Reed continues, ‘And the waiter sets a huge plate in front of [Hoye], with maybe fifty cloves of grilled garlic and Jacob looks down, and says, “Now that’s a book!”‘.

But returning to answering about the full scope of the creative project for Woe, Reed offers: ‘The book was delayed by the financial crisis by about a year. And Jacob [Hoye], wisely slowed down our timetable. Also, the design took a long, long time. There was more satire, which we took out’.

Also.

‘I researched for fifty stories. Found fifty. But then they were turning out longer than I’d anticipated. And then, they were so depressing to work on, I had to take breaks. So maybe 2.5 years. But a long 2.5 years. Everything about the book fought back’.

Was it emotionally taxing? Was there a huge debt to pay psychically?

Reed stalls and offers a feint, a fakeout to not have to confront the depths he has already emerged from. The depths you too will emerge from. ‘Printing a PDF cost 100 bucks, the ink went on coloring the paper black’.

But he shrugs it off and confronts that 2,000 year old monster again.

‘I felt like my eyeballs were getting sucked out’, Reed says. ‘I’d traipse home in a Zen-like state of gratitude, to be done for the day.

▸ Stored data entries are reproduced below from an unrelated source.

(** * SkillKrack interview recorder: the capture / record / playback core

    A shallow embedding of [frontend/script.js].  The script keeps its whole
    state in module-level variables and reacts to page events and to callbacks
    of the browser (getUserMedia, MediaRecorder, setInterval, object URLs).

    - [Globals] holds the script's [let] variables, one field per variable.
    - [Platform] holds the browser objects the script creates and mutates
      through handles: media streams and their tracks, recorders, the blob URL
      store, armed interval timers, pending getUserMedia promises.  A handle is
      a number; two variables holding the same handle alias the same object.
    - [Dom] holds the properties of the page elements the script writes.

    Every function of the script is a computation in [Eff], a state monad with
    abrupt completion (an uncaught DOMException).  Callbacks registered by the
    script ([ondataavailable], [onstop], the interval callback, the
    continuation after [await]) are computations of their own, run when the
    platform delivers the matching [Event]. *)

From Stdlib Require Import Ascii.
From stdpp Require Import base gmap list strings pretty.

Open Scope string_scope.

To have happy, healthy children. To have all my limbs’.

On the day PopMatters spoke with Reed complimentary copies of the first print run of Tales of Woe had just arrived. This against the backdrop of an office filled with, in Reed’s own words, ‘really conservative books’ that were needed for a piece on Reed’s role in the National Book Critics’ Circle.

‘The kind of books my wife would admire’, Reed calls them. ‘I don’t want to denigrate the books I admire, but sometimes a book feels alive to me. And Woe feels alive to me. Maybe contagious, but alive. I feel like Woe is something an alien put in my hands and commanded me to take credit for’.